**What is expected**
All that should be output is the block of lines below from the line with "(** * InstaMini" to the line with "the feed and", both included, exactly as written.
The records START
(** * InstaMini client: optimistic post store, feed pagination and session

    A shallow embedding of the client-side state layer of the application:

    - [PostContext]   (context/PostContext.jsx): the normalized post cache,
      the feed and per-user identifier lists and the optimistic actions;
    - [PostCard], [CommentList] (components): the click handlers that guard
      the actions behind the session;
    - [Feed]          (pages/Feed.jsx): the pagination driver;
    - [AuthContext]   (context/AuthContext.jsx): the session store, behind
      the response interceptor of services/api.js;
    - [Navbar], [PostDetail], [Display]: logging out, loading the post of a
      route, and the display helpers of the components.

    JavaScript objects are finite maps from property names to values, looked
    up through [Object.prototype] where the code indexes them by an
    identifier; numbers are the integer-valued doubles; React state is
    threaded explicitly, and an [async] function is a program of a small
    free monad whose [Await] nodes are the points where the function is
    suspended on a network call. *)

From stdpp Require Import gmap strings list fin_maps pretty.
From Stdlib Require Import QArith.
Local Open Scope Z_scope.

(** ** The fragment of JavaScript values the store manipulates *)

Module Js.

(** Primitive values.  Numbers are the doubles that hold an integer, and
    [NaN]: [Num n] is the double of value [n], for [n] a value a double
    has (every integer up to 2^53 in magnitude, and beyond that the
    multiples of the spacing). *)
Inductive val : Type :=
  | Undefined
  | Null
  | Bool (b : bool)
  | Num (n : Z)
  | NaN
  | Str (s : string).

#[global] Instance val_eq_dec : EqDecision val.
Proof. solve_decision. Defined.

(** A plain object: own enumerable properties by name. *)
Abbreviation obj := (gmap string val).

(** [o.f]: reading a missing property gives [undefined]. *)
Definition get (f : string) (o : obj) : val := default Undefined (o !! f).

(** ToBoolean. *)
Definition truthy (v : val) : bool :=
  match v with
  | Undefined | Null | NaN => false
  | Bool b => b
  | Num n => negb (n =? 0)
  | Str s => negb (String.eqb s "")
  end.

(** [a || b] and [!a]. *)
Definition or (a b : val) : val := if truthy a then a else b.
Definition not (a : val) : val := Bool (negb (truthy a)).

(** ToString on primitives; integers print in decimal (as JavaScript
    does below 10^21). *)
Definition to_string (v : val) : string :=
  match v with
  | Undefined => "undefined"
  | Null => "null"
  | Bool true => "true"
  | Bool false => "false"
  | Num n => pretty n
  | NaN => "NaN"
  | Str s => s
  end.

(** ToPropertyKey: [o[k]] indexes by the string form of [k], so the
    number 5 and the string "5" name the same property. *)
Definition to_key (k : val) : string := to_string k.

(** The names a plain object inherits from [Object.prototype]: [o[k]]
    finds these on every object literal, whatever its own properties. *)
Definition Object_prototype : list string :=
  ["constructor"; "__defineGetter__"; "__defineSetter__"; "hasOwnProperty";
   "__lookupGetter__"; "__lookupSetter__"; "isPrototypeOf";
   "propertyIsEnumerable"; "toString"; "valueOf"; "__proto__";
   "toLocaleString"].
The records END
The records START
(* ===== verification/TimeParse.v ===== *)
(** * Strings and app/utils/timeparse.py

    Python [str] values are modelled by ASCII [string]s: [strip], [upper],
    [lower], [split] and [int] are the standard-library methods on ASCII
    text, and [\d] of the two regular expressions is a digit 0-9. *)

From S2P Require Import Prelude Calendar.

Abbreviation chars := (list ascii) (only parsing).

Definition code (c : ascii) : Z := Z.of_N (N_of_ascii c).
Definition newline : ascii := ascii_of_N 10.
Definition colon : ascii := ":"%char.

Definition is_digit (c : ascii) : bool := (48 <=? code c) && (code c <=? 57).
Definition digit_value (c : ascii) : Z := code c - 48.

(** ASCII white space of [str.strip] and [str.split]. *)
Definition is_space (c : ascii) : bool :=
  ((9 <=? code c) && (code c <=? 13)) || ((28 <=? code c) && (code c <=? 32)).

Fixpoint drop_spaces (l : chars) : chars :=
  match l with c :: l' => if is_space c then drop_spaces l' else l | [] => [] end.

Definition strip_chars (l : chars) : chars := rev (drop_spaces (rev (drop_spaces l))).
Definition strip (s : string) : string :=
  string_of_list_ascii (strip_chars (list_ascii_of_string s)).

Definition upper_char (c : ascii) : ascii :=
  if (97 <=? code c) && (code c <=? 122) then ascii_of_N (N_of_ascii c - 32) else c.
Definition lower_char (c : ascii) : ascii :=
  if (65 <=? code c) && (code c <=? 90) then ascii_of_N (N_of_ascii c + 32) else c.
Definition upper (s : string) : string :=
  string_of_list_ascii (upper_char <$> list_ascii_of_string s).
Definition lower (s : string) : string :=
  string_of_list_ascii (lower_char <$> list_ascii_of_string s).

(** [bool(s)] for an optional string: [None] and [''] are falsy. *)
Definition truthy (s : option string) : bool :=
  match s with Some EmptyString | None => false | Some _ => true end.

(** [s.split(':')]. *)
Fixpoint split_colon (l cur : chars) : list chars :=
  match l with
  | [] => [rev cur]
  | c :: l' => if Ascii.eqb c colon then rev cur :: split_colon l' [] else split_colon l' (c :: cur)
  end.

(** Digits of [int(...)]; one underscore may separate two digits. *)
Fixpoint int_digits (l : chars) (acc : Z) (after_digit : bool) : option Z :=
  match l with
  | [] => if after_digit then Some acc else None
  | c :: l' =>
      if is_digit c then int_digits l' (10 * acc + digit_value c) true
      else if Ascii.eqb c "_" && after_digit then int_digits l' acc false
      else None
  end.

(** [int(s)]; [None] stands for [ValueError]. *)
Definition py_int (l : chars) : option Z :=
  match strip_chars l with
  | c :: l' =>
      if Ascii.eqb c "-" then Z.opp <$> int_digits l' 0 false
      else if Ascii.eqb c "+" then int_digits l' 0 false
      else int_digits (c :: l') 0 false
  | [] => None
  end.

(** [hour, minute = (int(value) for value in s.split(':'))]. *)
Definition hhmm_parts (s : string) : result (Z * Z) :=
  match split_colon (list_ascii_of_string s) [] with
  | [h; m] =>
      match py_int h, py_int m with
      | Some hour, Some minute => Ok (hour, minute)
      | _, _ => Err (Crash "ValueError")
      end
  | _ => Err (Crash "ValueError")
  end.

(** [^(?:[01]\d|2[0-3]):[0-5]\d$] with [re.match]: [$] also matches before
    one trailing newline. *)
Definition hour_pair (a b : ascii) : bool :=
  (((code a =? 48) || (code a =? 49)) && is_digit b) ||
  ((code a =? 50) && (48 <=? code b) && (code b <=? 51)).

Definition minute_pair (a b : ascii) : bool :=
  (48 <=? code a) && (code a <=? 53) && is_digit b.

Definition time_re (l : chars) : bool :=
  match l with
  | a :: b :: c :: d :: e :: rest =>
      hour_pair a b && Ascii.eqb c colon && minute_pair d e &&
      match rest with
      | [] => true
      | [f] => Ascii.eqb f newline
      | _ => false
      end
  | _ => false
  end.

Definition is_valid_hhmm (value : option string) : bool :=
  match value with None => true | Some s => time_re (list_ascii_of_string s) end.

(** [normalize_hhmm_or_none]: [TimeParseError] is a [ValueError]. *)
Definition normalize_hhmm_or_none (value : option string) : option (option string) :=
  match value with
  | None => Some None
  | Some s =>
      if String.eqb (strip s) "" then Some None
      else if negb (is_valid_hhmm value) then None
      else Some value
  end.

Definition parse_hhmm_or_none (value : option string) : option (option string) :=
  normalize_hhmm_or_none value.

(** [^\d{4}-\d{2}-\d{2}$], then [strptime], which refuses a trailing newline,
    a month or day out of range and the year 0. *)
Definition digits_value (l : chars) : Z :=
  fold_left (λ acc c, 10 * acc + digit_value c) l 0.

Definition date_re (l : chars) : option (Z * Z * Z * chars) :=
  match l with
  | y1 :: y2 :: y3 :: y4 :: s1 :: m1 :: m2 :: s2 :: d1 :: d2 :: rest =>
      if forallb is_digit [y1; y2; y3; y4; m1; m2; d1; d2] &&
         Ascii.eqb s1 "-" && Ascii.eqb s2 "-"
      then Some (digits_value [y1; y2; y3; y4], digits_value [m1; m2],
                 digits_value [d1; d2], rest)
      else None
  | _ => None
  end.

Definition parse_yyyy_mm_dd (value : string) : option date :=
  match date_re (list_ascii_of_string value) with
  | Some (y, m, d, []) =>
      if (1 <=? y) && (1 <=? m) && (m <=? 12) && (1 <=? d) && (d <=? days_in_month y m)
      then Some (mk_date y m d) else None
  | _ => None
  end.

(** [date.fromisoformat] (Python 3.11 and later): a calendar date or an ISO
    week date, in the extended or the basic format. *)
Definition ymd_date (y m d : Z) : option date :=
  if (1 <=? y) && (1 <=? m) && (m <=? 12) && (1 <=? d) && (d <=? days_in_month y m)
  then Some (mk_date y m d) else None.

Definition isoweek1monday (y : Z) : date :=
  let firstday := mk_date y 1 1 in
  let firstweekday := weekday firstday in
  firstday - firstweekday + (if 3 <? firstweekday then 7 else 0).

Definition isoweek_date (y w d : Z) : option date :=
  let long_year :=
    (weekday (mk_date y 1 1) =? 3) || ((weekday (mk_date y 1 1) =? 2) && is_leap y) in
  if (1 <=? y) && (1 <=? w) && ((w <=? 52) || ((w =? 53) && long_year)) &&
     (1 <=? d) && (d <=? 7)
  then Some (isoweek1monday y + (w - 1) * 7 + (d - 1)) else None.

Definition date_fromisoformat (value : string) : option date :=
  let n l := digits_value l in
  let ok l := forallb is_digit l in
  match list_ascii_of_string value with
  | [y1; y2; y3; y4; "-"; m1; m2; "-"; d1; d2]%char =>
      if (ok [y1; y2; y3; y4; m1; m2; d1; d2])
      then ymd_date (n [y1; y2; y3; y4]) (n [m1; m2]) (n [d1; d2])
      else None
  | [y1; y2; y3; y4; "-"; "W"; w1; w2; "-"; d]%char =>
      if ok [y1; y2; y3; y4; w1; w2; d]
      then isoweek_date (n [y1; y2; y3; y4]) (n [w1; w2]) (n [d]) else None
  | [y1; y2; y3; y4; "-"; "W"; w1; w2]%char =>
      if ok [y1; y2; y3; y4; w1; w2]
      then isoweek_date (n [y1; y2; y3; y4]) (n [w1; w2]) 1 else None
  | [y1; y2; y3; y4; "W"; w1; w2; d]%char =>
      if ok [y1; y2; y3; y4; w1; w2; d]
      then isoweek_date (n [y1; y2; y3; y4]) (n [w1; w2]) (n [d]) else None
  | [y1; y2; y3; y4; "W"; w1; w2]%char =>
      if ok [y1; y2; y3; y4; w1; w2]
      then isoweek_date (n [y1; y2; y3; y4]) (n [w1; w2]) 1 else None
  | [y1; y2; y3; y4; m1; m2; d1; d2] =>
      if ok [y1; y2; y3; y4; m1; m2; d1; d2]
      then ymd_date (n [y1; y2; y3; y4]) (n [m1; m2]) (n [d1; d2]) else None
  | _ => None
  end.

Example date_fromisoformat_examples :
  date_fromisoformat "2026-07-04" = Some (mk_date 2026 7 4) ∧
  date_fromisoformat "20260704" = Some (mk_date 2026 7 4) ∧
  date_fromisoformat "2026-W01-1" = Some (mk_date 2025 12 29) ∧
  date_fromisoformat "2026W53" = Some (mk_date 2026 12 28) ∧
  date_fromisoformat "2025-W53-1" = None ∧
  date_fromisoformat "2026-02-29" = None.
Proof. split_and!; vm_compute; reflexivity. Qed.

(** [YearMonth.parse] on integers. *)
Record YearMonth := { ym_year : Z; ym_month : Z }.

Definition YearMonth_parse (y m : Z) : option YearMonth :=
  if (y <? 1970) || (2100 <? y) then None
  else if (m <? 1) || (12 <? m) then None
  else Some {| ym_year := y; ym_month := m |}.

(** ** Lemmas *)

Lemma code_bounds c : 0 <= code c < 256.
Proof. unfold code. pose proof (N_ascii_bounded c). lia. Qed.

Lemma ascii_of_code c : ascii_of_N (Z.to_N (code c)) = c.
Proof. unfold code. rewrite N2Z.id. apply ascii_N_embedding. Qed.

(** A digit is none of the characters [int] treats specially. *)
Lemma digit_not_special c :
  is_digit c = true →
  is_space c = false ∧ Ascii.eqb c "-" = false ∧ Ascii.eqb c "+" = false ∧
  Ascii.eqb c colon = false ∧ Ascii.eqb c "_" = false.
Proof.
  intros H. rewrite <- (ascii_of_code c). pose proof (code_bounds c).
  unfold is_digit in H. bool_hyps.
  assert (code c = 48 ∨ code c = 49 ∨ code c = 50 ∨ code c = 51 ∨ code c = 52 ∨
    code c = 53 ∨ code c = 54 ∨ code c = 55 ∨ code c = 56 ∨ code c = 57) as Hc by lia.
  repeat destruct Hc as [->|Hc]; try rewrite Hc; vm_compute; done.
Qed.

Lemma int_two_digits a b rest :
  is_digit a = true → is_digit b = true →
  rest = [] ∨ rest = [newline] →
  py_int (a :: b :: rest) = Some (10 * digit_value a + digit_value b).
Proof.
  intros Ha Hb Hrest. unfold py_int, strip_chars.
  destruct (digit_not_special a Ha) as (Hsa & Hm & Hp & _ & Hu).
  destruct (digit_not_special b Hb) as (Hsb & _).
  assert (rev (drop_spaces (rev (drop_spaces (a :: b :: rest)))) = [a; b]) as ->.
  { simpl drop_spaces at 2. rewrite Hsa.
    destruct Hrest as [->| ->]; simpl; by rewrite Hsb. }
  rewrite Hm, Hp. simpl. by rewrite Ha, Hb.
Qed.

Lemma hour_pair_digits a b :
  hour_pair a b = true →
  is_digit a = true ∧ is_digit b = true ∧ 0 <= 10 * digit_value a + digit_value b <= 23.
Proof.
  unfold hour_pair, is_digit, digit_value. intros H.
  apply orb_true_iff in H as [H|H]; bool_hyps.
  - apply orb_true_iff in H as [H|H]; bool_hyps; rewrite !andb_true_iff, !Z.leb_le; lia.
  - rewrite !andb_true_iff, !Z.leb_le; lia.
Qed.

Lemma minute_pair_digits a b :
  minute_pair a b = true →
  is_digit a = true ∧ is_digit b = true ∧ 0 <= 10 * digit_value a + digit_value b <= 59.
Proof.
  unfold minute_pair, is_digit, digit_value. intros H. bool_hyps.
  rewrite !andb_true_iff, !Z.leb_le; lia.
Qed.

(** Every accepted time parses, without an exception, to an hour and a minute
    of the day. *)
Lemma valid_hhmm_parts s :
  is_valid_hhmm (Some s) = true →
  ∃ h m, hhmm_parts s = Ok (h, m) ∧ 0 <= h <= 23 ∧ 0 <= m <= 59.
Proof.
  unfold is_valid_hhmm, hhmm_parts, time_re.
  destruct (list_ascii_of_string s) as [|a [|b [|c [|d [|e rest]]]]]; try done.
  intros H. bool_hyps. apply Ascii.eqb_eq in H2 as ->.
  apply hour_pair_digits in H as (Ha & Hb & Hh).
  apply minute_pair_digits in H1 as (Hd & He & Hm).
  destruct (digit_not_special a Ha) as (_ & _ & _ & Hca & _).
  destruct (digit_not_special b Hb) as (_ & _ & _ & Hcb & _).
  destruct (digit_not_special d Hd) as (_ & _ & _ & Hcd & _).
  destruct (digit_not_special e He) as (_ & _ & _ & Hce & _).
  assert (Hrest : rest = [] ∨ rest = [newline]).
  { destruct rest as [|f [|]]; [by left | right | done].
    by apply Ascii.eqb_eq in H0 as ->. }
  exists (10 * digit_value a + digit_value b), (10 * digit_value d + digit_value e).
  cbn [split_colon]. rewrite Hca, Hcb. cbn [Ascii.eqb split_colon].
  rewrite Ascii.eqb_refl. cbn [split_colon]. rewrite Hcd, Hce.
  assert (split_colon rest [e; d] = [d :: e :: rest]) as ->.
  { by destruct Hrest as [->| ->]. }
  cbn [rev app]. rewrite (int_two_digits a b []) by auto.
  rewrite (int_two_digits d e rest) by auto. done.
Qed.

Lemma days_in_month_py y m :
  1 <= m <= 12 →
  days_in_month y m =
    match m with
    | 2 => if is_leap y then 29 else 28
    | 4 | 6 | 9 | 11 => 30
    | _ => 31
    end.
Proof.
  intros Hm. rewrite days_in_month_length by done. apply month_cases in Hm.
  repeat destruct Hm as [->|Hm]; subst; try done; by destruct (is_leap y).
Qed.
The records END
**Solution below**
(** * InstaMini client: optimistic post store, feed pagination and session

    A shallow embedding of the client-side state layer of the application:

    - [PostContext]   (context/PostContext.jsx): the normalized post cache,
      the feed and per-user identifier lists and the optimistic actions;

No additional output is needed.